The trip cancellation by Pope Francis has been met with mixed reactions. The DRC political opposition was elated. Some leading opposition figures told AfroAmerica Network that they were relieved that Pope Francis made the decision to cancel the trip, making the point that,  if the trip had happened the pope would have honored an illegitimate President Kabila.

Joseph Kabila's government dismissed the importance of the trip and appeared to belittle Pope Francis' decision. "Who cares if the pope does not come to Kinshasa?", DRC Government representative and Communication Minister Lambert Mende told the press, after learning of the pope's decision.

The reaction by Pope Francis follows multiple international condemnations of the political impasse in the DRC (see  ACP-EU reaction here.)

Despite pressure, both internal and external, on DRC President Joseph Kabila to accept the peaceful transfer of power, with major concessions from the opposition to allow a smooth transition, Joseph Kabila has so far refused to approve the execution of the provisions of the accord brokered by CENCO. Since the beginning there were  signs that Joseph Kabila has long expected this outcome.
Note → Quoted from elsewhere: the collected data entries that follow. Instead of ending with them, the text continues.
Lemma wp_bind {A B} (m : M S A) (f : A -> M S B) Q E st :
  wp m (fun a => wp (f a) Q E) E st -> wp (bind m f) Q E st.
Proof. unfold wp, bind. destruct (m st); exact (fun H => H). Qed.

Lemma wp_gets {A} (f : S -> A) (Q : A -> S -> Prop) E st :
  Q (f st) st -> wp (gets f) Q E st.
Proof. exact (fun H => H). Qed.

Lemma wp_modify (f : S -> S) (Q : unit -> S -> Prop) E st :
  Q tt (f st) -> wp (modify f) Q E st.
Proof. exact (fun H => H). Qed.

Lemma wp_try_catch {A} (body : M S A) handler (Q : A -> S -> Prop) E st :
  wp body Q (fun e => wp (handler e) Q E) st -> wp (try_catch body handler) Q E st.
Proof. unfold wp, try_catch. destruct (body st); exact (fun H => H). Qed.

Lemma wp_mono {A} (m : M S A) (Q Q' : A -> S -> Prop) (E E' : error -> S -> Prop) st :
  (forall a s, Q a s -> Q' a s) -> (forall e s, E e s -> E' e s) ->
  wp m Q E st -> wp m Q' E' st.
Proof. unfold wp. intros HQ HE. destruct (m st); auto. Qed.

Lemma wp_ok {A} (m : M S A) (Q : A -> S -> Prop) E st a st' :
  wp m Q E st -> m st = Ok a st' -> Q a st'.
Proof. unfold wp. intros H Hm. rewrite Hm in H. exact H. Qed.

Lemma wp_thrown {A} (m : M S A) (Q : A -> S -> Prop) E st e st' :
  wp m Q E st -> m st = Throw e st' -> E e st'.
Proof. unfold wp. intros H Hm. rewrite Hm in H. exact H. Qed.

Lemma wp_final {A} (m : M S A) (I : S -> Prop) st :
  wp m (fun _ => I) (fun _ => I) st -> I (final (m st)).
Proof. unfold wp, final. destruct (m st); exact (fun H => H). Qed.

(** With no exception possible, the invocation returns. *)
Lemma wp_returns {A} (m : M S A) (Q : A -> S -> Prop) st :
  wp m Q (fun _ _ => False) st -> exists a st', m st = Ok a st' /\ Q a st'.
Proof.
  unfold wp. destruct (m st) as [a st' | e st']; intros H.
  - exists a, st'. split; [reflexivity | exact H].
  - destruct H.
Qed.

End WpRules.

Section BackgroundRules.

Variable h : Host.

Lemma wp_lib c (Q : unit -> State -> Prop) E st :
  (lib_throws h (calls st) c = true ->
   E (LibraryError c) (set_calls (calls st ++ [c]) st)) ->
  (lib_throws h (calls st) c = false ->
   Q tt (set_calls (calls st ++ [c]) st)) ->
  wp (lib h c) Q E st.
Proof.
  unfold wp, lib. intros HE HQ.
  destruct (lib_throws h (calls st) c); auto.
Qed.

Lemma wp_deref {A} name (f : State -> option A) (Q : A -> State -> Prop) E st :
  (forall a, f st = Some a -> Q a st) ->
  (f st = None -> E (TypeError (name ++ " is undefined")) st) ->
  wp (deref name f) Q E st.
Proof.
  unfold wp, deref. intros HQ HE.
  destruct (f st); auto.
Qed.

Lemma wp_deref_some {A} name (f : State -> option A) (Q : A -> State -> Prop) E st a :
  f st = Some a -> Q a st -> wp (deref name f) Q E st.
Proof. unfold wp, deref. intros ->. exact (fun H => H). Qed.

Lemma wp_Math_random (Q : float -> State -> Prop) E st :
  Q (random h (random_calls st)) (set_random_calls (S (random_calls st)) st) ->
  wp (Math_random h) Q E st.
Proof. exact (fun H => H). Qed.

Lemma wp_console_error msg e (Q : unit -> State -> Prop) E st :
  Q tt (set_console (console st ++ [Log msg e]) st) ->
  wp (console_error msg e) Q E st.
Proof. exact (fun H => H). Qed.

Lemma wp_requestAnimationFrame (Q : unit -> State -> Prop) E st :
  Q tt (set_frame_requests (S (frame_requests st)) st) ->
  wp requestAnimationFrame Q E st.
Proof. exact (fun H => H). Qed.

End BackgroundRules.

(** Reduce the projections of an updated state. *)
Ltac state_simpl :=
  cbn [set_scene set_camera set_renderer set_group set_canvas set_console
       set_resize_listener set_frame_requests set_random_calls set_calls
       scene camera renderer group canvas console resize_listener
       frame_requests random_calls calls
       new_Group new_PerspectiveCamera new_WebGLRenderer group_add
       rotation_x rotation_y rotation_z children objects
       fov aspect near far position_z projection_aspect
       alpha size pixelRatio clearColor clearAlpha frames app] in *.

(** Unfold the updates of a state down to its constructor. *)
Ltac state_unfold :=
  cbv [set_scene set_camera set_renderer set_group set_canvas set_console
       set_resize_listener set_frame_requests set_random_calls set_calls
       scene camera renderer group canvas console resize_listener
       frame_requests random_calls calls].

(** One step of symbolic execution of a straight-line block. *)
Ltac wp_step :=
  lazymatch goal with
  | |- wp (bind _ _) _ _ _ => apply wp_bind
  | |- wp (ret _) _ _ _ => apply wp_ret
  | |- wp (gets _) _ _ _ => apply wp_gets
  | |- wp (modify _) _ _ _ => apply wp_modify
  | |- wp (lib _ _) _ _ _ => apply wp_lib; intros ?
  | |- wp (Math_random _) _ _ _ => apply wp_Math_random
  | |- wp (console_error _ _) _ _ _ => apply wp_console_error
  | |- wp requestAnimationFrame _ _ _ => apply wp_requestAnimationFrame
  | |- wp (deref _ _) _ _ _ =>
      first [ eapply wp_deref_some; [state_simpl; reflexivity |]
            | apply wp_deref; state_simpl;
              [ let a := fresh "a" in let Ha := fresh "Ha" in intros a Ha
              | let Hn := fresh "Hn" in intros Hn ] ]
  end; state_simpl.

(* ================================================================== *)
(** ** The particle loop *)

Section Particles.

Variable h : Host.

Lemma length_particles_from n : forall k, List.length (particles_from h k n) = n.
Proof.
  induction n as [|n IH]; intros k; simpl; [reflexivity | now rewrite IH].
Qed.

Lemma particles_from_rotation_y n : forall k,
  Forall (fun p => cy (rotation p) = VUndefined) (particles_from h k n).
Proof.
  induction n as [|n IH]; intros k; simpl; constructor; auto.
Qed.

Lemma lib_threw_intro l c : lib_throws h l c = true -> lib_threw h (LibraryError c).
Proof. intros H. exists l, c. split; [reflexivity | exact H]. Qed.

(** Both sides are the starting state with the same three fields changed. *)
Ltac loop_frame :=
  unfold loop_changed, group_add; state_simpl;
  cbn [rotation_x rotation_y rotation_z children].
(** The four loops fill their arrays with exactly the configured counts. *)
Lemma generate_counts (s : nat -> R) (n : nat) :
  let g := fst (TreeLogic.generate s n) in
  List.length (TreeLogic.leaves g) = TreeLogic.countLeaves
  /\ (List.length (TreeLogic.redOrnaments g)
      + List.length (TreeLogic.goldOrnaments g))%nat = TreeLogic.countOrnaments
  /\ List.length (TreeLogic.ribbonParticles g) = TreeLogic.countRibbon
  /\ List.length (TreeLogic.starParticles g) = TreeLogic.countStar.
Proof.
  set (sized := fun (a b c d : nat) g =>
         List.length (TreeLogic.leaves g) = a
         /\ (List.length (TreeLogic.redOrnaments g)
             + List.length (TreeLogic.goldOrnaments g))%nat = b
         /\ List.length (TreeLogic.ribbonParticles g) = c
         /\ List.length (TreeLogic.starParticles g) = d).
  assert (Hleaf : forall k acc m,
             sized k 0%nat 0%nat 0%nat acc ->
             sized (S k) 0%nat 0%nat 0%nat
                   (fst (TreeLogic.pushLeaf k acc s m))).
  { intros k acc m (Ha & Hb & Hc & Hd). unfold sized. simpl.
    rewrite length_app. simpl. repeat split; lia. }
  assert (Horn : forall k acc m,
             sized TreeLogic.countLeaves k 0%nat 0%nat acc ->
             sized TreeLogic.countLeaves (S k) 0%nat 0%nat
                   (fst (TreeLogic.pushOrnament k acc s m))).
  { intros k acc m (Ha & Hb & Hc & Hd).
    unfold TreeLogic.pushOrnament, bind.
    destruct (TreeLogic.genOrnament k s m) as [[isRed p] m'].
    unfold sized.
    destruct isRed; simpl; rewrite length_app; simpl; repeat split; lia. }
  assert (Hrib : forall k acc m,
             sized TreeLogic.countLeaves TreeLogic.countOrnaments k 0%nat acc ->
             sized TreeLogic.countLeaves TreeLogic.countOrnaments (S k) 0%nat
                   (fst (TreeLogic.pushRibbon k acc s m))).
  { intros k acc m (Ha & Hb & Hc & Hd). unfold sized. simpl.
    rewrite length_app. simpl. repeat split; lia. }
  assert (Hstar : forall k acc m,
             sized TreeLogic.countLeaves TreeLogic.countOrnaments
                   TreeLogic.countRibbon k acc ->
             sized TreeLogic.countLeaves TreeLogic.countOrnaments
                   TreeLogic.countRibbon (S k)
                   (fst (TreeLogic.pushStar k acc s m))).
  { intros k acc m (Ha & Hb & Hc & Hd). unfold sized. simpl.
    rewrite length_app. simpl. repeat split; lia. }
  unfold TreeLogic.generate, bind, forLoop.
  pose proof (forLoopFrom_indexed TreeLogic.pushLeaf s
                (fun k => sized k 0%nat 0%nat 0%nat) Hleaf
                TreeLogic.countLeaves 0%nat
                (TreeLogic.mkGenerated [] [] [] [] []) n) as H1.
  destruct (forLoopFrom 0 TreeLogic.countLeaves TreeLogic.pushLeaf _ s n)
    as [g1 n1].
  pose proof (forLoopFrom_indexed TreeLogic.pushOrnament s
                (fun k => sized TreeLogic.countLeaves k 0%nat 0%nat) Horn
                TreeLogic.countOrnaments 0%nat g1 n1) as H2.
  destruct (forLoopFrom 0 TreeLogic.countOrnaments TreeLogic.pushOrnament
                        _ s n1) as [g2 n2].
  pose proof (forLoopFrom_indexed TreeLogic.pushRibbon s
                (fun k => sized TreeLogic.countLeaves TreeLogic.countOrnaments
                                k 0%nat) Hrib
                TreeLogic.countRibbon 0%nat g2 n2) as H3.
  destruct (forLoopFrom 0 TreeLogic.countRibbon TreeLogic.pushRibbon _ s n2)
    as [g3 n3].
  apply (forLoopFrom_indexed TreeLogic.pushStar s
           (fun k => sized TreeLogic.countLeaves TreeLogic.countOrnaments
                           TreeLogic.countRibbon k) Hstar
           TreeLogic.countStar 0%nat g3 n3).
  apply H3, H2, H1. unfold sized. simpl. auto.
Qed.
(** ** Dispatch *)

(** C3. When the requested state is not a known state, [emit] invokes the
    error path with the message "Invalid state requested: " followed by
    the state, and then returns false; when it is a known state but
    [canTransitionTo] answers false, [emit] invokes the error path with
    "Invalid transition from ", the current state, " requested: " and the
    state, and then returns false.  In both cases the engine, the current
    state included, is left as it was, whatever the error path does, a
    value returned is false, and no transition handler is called: the log
    gains no handler call. *)
Theorem emit_rejects_invalid_requests
    (m : machine W) (s : string) (args : list value) :
  let e := this m in
  let r := emit call_fn s args m in
  (s ∉ _knownStates e →
   r = (handleError call_fn ("Invalid state requested: " +:+ s);;
        mret (RBool false)) m)
  ∧ (s ∈ _knownStates e → canTransitionTo s m = (Normal false, m) →
     r = (handleError call_fn
            ("Invalid transition from " +:+ currentState e
             +:+ " requested: " +:+ s);;
          mret (RBool false)) m)
  ∧ (s ∉ _knownStates e ∨ canTransitionTo s m = (Normal false, m) →
     this r.2 = e
     ∧ (∀ v, r.1 = Normal v → v = RBool false)
     ∧ (∀ f a, HandlerCall f a ∈ calls r.2 → HandlerCall f a ∈ calls m)).
Proof.
  intros e r. split_and!.
  - intros Hs. by apply emit_unknown.
  - intros Hs Hc. by apply emit_disallowed.
  - intros Hrej.
    assert (∃ msg, r = (handleError call_fn msg;; mret (RBool false)) m)
      as [msg ->].
    { destruct (decide (s ∈ _knownStates e)) as [Hs|Hs].
      - destruct Hrej as [?|Hc]; [done|]. eexists. by apply emit_disallowed.
      - eexists. by apply emit_unknown. }
    rewrite reject_eq. fold e.
    destruct (_errorHandler e) as [f|]; [|by split_and!].
    destruct (call_fn f [VString msg] e (heap m)) as [[[]|x] w]; simpl.
    + split_and!; [done|by intros v [= <-]|].
      intros g a [Hin|Hin]%elem_of_app; [done|].
      by apply list_elem_of_singleton in Hin.
    + split_and!; [done|done|].
      intros g a [Hin|Hin]%elem_of_app; [done|].
      by apply list_elem_of_singleton in Hin.
Qed.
He has already brought in Rwandan special forces to reinforce his Republican Guard, in preparation of the withdrawal  of the Angolan troops and, according to sources in Katanga, his region of origin, he has started to  prepare a referendum to change the constitution, to eliminate terms limit provisions,  similar to what happened in the Republic of the Congo, Rwanda, and Uganda.

As Joseph Kabila hangs onto power, the country has been rocked by deadly clashes and massacres of young people and children, especially  in the provinces of Kasai ((see background here), Central DRC  and in the capital city  of Kinshasa.

The situation has deteriorated so much that some opposition figures contacted by AfroAmerica Network have rejected the deal itself, even if it were implemented. They pointed to the evident  inability of the signatory parties to start the implementation of the agreement, months after its signature. Accusing Joseph Kabila of intentionally blocking the accord so that he may rig elections, they questionned the legitimacy and the credibility of the planned elections at the end of the year, and expressed their intentions to publicly call on DRC President Joseph Kabila to step down without condition.